Bronze · Reine du Comptoir
Grenadin
Il a commencé par presser des grenades au marché ; le reste de la ville a suivi
« Une grenade bien mûre, tu la presses pas fort. Tu la presses juste au bon endroit. »
D’où il vient
Grenadin a fait ses classes au marché couvert, derrière un étal de fruits, à presser des grenades huit heures par jour pour un patron qui comptait les gouttes. Il y a appris deux ou trois lois fondamentales : le sucre attire, la couleur vend, et le geste rentable est un geste précis. Le soir de ses dix-huit ans, il a calculé ce que le patron gagnait sur son dos, trouvé le chiffre vexant, et décidé que désormais le patron, ce serait lui. La Rue de la Soif l’a récupéré la semaine suivante, shaker en main, et n’a jamais eu à s’en plaindre.
Sa manière
Derrière son comptoir, Grenadin est un mouvement perpétuel : trois commandes en tête, deux verres en l’air, le doseur en pendentif qui bat la mesure. Il retient les prénoms dès la première tournée et les préférences dès la deuxième — l’habituée se fabrique en deux visites, c’est sa formule.

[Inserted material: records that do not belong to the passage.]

(* ===== verification/GoalContinuation.v ===== *)
(** * Goals: bringing the checkout of a continued goal back

    src/jobs/goalContinuation.ts: the branch, pull request and working directory a goal
    resumes on, and the notice owed to the provider when its checkout was rebuilt. Every
    external operation is preceded by a check that the attempt still owns the goal. *)

From S2P Require Import Prelude JsString Interleave GoalDeclaration Goals GoalAttempt.

Open Scope string_scope.
Open Scope Z_scope.

Definition GOAL_WORKTREE_RESTORED_NOTICE : string :=
  "ProPR rebuilt your checkout from the published goal branch because the previous working directory was gone. It contains the last published checkpoint; any uncommitted changes from before are lost. Review the working tree before continuing.".

(** A row of [goal_inputs] as it is inserted *)
Definition new_input (id goal owner key operation hash kind message : string) (state : InputState) : GoalInput :=
  Input 0 id goal owner key operation hash kind message state None None None None.

Definition recordRestorationNotice (inputId : string) (goal : GoalRow) : Tx unit :=
  insert_input (new_input inputId (goal_id goal) (owner_id goal) ("goal-restoration:" ++ inputId) "goal.restore"
    "goal-worktree-restored" "restoration" GOAL_WORKTREE_RESTORED_NOTICE pending).

Definition is_restoration (i : GoalInput) : bool := bool_decide (kind i = "restoration").
Definition RESTORATION_LOST : string := "Goal worktree restoration lost its attempt claim".
Definition CONTINUATION_LOST : string := "Continued goal preparation lost its attempt claim".
Definition persistRestorationObligation (job : GoalJobData) (goal : GoalRow) : M unit :=
  inputId ← randomUUID;
  transaction (
    owner ← owned job;
    match owner with
    | None => fails RESTORATION_LOST
    | Some _ =>
        waiting ← reads (input_where (fun i => is_pending (goal_id goal) (owner_id goal) i && is_restoration i));
        match waiting with [] => recordRestorationNotice inputId goal | _ => mret tt end
    end).

Definition hasSavedWorktree (goal : GoalRow) : option (string * string) :=
  match truthy_string (worktree_path goal), truthy_string (branch_name goal) with Some w, Some b => Some (w, b) | _, _ => None end.
Definition isDirectory (target : string) : M bool := asks (fun s => directory_exists (outside s) target).

Definition FRESH_BRANCH (g : GoalRow) : GoalRow :=
  { g with worktree_path := None; branch_name := None; final_pr_number := None; final_pr_url := None }.

Definition attemptClaimGuard (job : GoalJobData) (lost : string) : M unit :=
  goal ← fencedGoal job;
  match goal with Some _ => mret tt | None => throw lost end.

(** ** Transient failures *)

Definition TRANSIENT : string := "TransientError: ".
Definition transient_failure (status : Z) (code message : string) : bool :=
  (500 <=? status) || bool_decide (code ∈ ["ECONNRESET"; "ETIMEDOUT"; "EAI_AGAIN"])
  || existsb (fun p => includes p (to_lower message)) ["connection reset"; "fetch failed"; "socket hang up"; "timed out"].
(** The error of a failed request *)
Definition request_error (status : Z) (code message : string) : string :=
  if transient_failure status code message then TRANSIENT ++ message else message.
Definition retryTransient {A} (operation : M A) (assertCurrent : M unit) : M A :=
  catch operation (fun e => if starts_with TRANSIENT e then _ ← assertCurrent; operation else throw e).

(** ** GitHub and git *)

Definition readPullRequest : M (option GoalPullRequestState) := external pull_request.
Definition convertToDraft (assertCurrent : M unit) : M unit := _ ← assertCurrent; external convert_to_draft.
Definition cleanupWorktree (assertCurrent : M unit) : M unit :=
  _ ← external github_token; _ ← assertCurrent; _ ← external repository_clone; _ ← assertCurrent; external checkout_cleanup.
(** [None] only when the remote branch is confirmed absent *)
Definition rebuildWorktree (assertCurrent : M unit) : M (option string) :=
  present ← external published_branch;
  if negb present then mret None
  else
    _ ← external github_token; _ ← assertCurrent; _ ← external repository_clone; _ ← assertCurrent;
    path ← external rebuilt_checkout; mret (Some path).

(** ** A checkout that disappeared *)

Definition worktree_lost (path branch : string) : string :=
  "Saved goal worktree " ++ path ++ " is missing and branch " ++ branch ++ " no longer exists on the remote".
Definition restoreMissingGoalWorktree (job : GoalJobData) (goal : GoalRow) : M (GoalRow * bool) :=
  match hasSavedWorktree goal with
  | None => mret (goal, false)
  | Some (path, branch) =>
      there ← isDirectory path;
      if there : bool then mret (goal, false)
      else
        let assertCurrent := attemptClaimGuard job RESTORATION_LOST in
        _ ← persistRestorationObligation job goal;
        _ ← assertCurrent;
        rebuilt ← retryTransient (rebuildWorktree assertCurrent) assertCurrent;
        match rebuilt with
        | None => throw (worktree_lost path branch)
        | Some p =>
            _ ← transaction (
              changed ← update_goal (goalId job) (attemptWhere job) (fun _ g => { g with worktree_path := Some p });
              if changed : bool then mret tt else fails RESTORATION_LOST);
            updated ← fencedGoal job;
            match updated with Some g => mret (g, true) | None => throw RESTORATION_LOST end
        end
  end.

(** ** A continued goal *)

Record Updates := Changes { fresh_branch : bool; forget_pull : bool; rebuilt_at : option string }.
Definition no_updates : Updates := Changes false false None.
Definition apply_updates (u : Updates) (g : GoalRow) : GoalRow :=
  let g := if forget_pull u then { g with final_pr_number := None; final_pr_url := None } else g in
  let g := if fresh_branch u then FRESH_BRANCH g else g in
  match rebuilt_at u with Some p => { g with worktree_path := Some p } | None => g end.

Definition pull_updates (job : GoalJobData) (goal : GoalRow) (assertCurrent : M unit) : M Updates :=
  match final_pr_number goal with
  | None => mret no_updates
  | Some _ =>
      pull ← retryTransient readPullRequest assertCurrent;
      match pull with
      | Some p =>
          if merged p then mret (Changes true false None)
          else if negb (pr_open p) then mret (Changes false true None)
          else if negb (draft p) then
            _ ← assertCurrent; _ ← retryTransient (convertToDraft assertCurrent) assertCurrent; mret no_updates
          else mret no_updates
      | None => mret (Changes false true None)
      end
  end.
Definition checkout_updates (job : GoalJobData) (goal : GoalRow) (assertCurrent : M unit) (u : Updates) : M Updates :=
  match hasSavedWorktree goal with
  | Some (path, _) =>
      if fresh_branch u then mret u
      else
        there ← isDirectory path;
        if there : bool then mret u
        else
          _ ← persistRestorationObligation job goal;
          _ ← assertCurrent;
          rebuilt ← retryTransient (rebuildWorktree assertCurrent) assertCurrent;
          mret (match rebuilt with
                | None => Changes true (forget_pull u) None
                | Some p => Changes false (forget_pull u) (Some p)
                end)
  | None => mret u
  end.
(** The checkout left behind for a fresh branch is cleaned up, or kept where it holds unique work. *)
Definition preserve_checkout (goal : GoalRow) (assertCurrent : M unit) (u : Updates) : M (option string) :=
  match hasSavedWorktree goal with
  | Some (path, branch) =>
      if negb (fresh_branch u) then mret None
      else
        there ← isDirectory path;
        if negb there then mret None
        else
          _ ← assertCurrent;
          _ ← cleanupWorktree assertCurrent;
          mret (Some ("ProPR preserved the previous checkout at " ++ json_string path ++ " (previous branch " ++ json_string branch
                ++ "). Inspect it for uncommitted or unpublished work worth recovering onto the fresh branch."))
  | None => mret None
  end.

Definition supersede_notice (i : GoalInput) : GoalInput :=
  { i with in_state := superseded; delivery_error := Some "Goal moved to a fresh branch from base; the previous checkout restoration notice no longer applies." }.
Definition is_continue (job : GoalJobData) (i : GoalInput) : bool :=
  bool_decide (in_goal i = goalId job) && bool_decide (operation i = "goal.continue") && bool_decide (in_state i = pending).
Definition append_note (c : GoalInput) (note : string) (i : GoalInput) : GoalInput :=
  { i with message := message c ++ String newline (String newline note) }.
Definition save_updates (job : GoalJobData) (u : Updates) (preserved : option string) : Tx unit :=
  changed ← update_goal (goalId job) (attemptWhere job) (fun _ => apply_updates u);
  if negb changed then fails CONTINUATION_LOST
  else
    _ ← (if fresh_branch u
         then update_inputs (fun i => bool_decide (in_goal i = goalId job) && bool_decide (in_state i = pending) && is_restoration i) supersede_notice
         else mret 0%nat);
    match preserved with
    | None => mret tt
    | Some note =>
        continues ← reads (input_where (is_continue job));
        match last continues with
        | Some c => _ ← update_inputs (fun i => bool_decide (input_id i = input_id c))
                          (append_note c note); mret tt
        | None => mret tt
        end
    end.

Definition prepareContinuedGoal (job : GoalJobData) (goal : GoalRow) : M GoalRow :=
  if negb (continue_requested goal) then mret goal
  else
    let assertCurrent := attemptClaimGuard job CONTINUATION_LOST in
    u ← pull_updates job goal assertCurrent;
    _ ← assertCurrent;
    u ← checkout_updates job goal assertCurrent u;
    preserved ← preserve_checkout goal assertCurrent u;
    if negb (fresh_branch u) && negb (forget_pull u) && bool_decide (rebuilt_at u = None) then mret goal
    else
      _ ← transaction (save_updates job u preserved);
      updated ← fencedGoal job;
      match updated with Some g => mret g | None => throw CONTINUATION_LOST end.

Definition continuedGoalBootstrapId (goal : GoalRow) : M string :=
  continues ← transaction (reads (input_where (fun i => bool_decide (in_goal i = goal_id goal) && bool_decide (in_owner i = owner_id goal) && bool_decide (operation i = "goal.continue"))));
  mret ("goal-bootstrap:" ++ goal_id goal ++ ":" ++ match last continues with Some c => input_id c | None => show (run_generation goal) end).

Et puis il y a son œil de presseur. Dans une salle pleine, il repère au premier regard la cliente mûre — celle qui a envie de fêter quelque chose, de se faire pardonner quelque chose, d’impressionner quelqu’un. Il ne la presse pas fort, il la presse au bon endroit : une attention, un cocktail baptisé à son nom, et la voilà généreuse comme un premier de l’an. Le sirop, disait-il au marché, c’est du fruit plus de la patience. Sa caisse confirme qu’il n’a pas changé de recette.
Ce qui le tient debout
L’ambition, liquide et claire. Grenadin veut son enseigne à lui — il a déjà le nom, la couleur du néon et l’emplacement, actuellement occupé par un établissement qu’il trouve médiocre avec beaucoup de patience. Ses heures creuses sont des heures d’étude : il visite les bars des autres, goûte, chronomètre, et débauche du regard un serveur doué comme on repère un fruit mûr sur l’étal du concurrent. Les gars qu’il prend derrière son comptoir en ressortent plus rapides et mieux payés. Aucun ne repart. C’est ça, son plan de carrière : que personne ne veuille plus jamais travailler ailleurs.
Son école
Reine du Comptoir
Le comptoir est une école de mémoire et de patience. On y apprend les prénoms, les commandes, les chagrins ; l’art de transformer un inconnu en habitué et un habitué en famille. On y apprend surtout à écouter — vraiment, en essuyant un verre, sans jamais avoir l’air d’attendre la fin. Ce qu’on y perd : ses soirées, et l’illusion que les gens sont compliqués. On reconnaît une Reine du Comptoir à ceci : elle essuie ce qui est déjà propre, se souvient de ta commande d’il y a deux ans, et ferme la caisse sans la regarder… pendant que tu la regardes, toi.
Son tempérament
L’Ambitieuse
Elle lit l’affiche de haut en bas, s’arrête à son nom, demande qui est au-dessus ; ce n’est pas une question, c’est un préavis… et un flirt avec le sommet.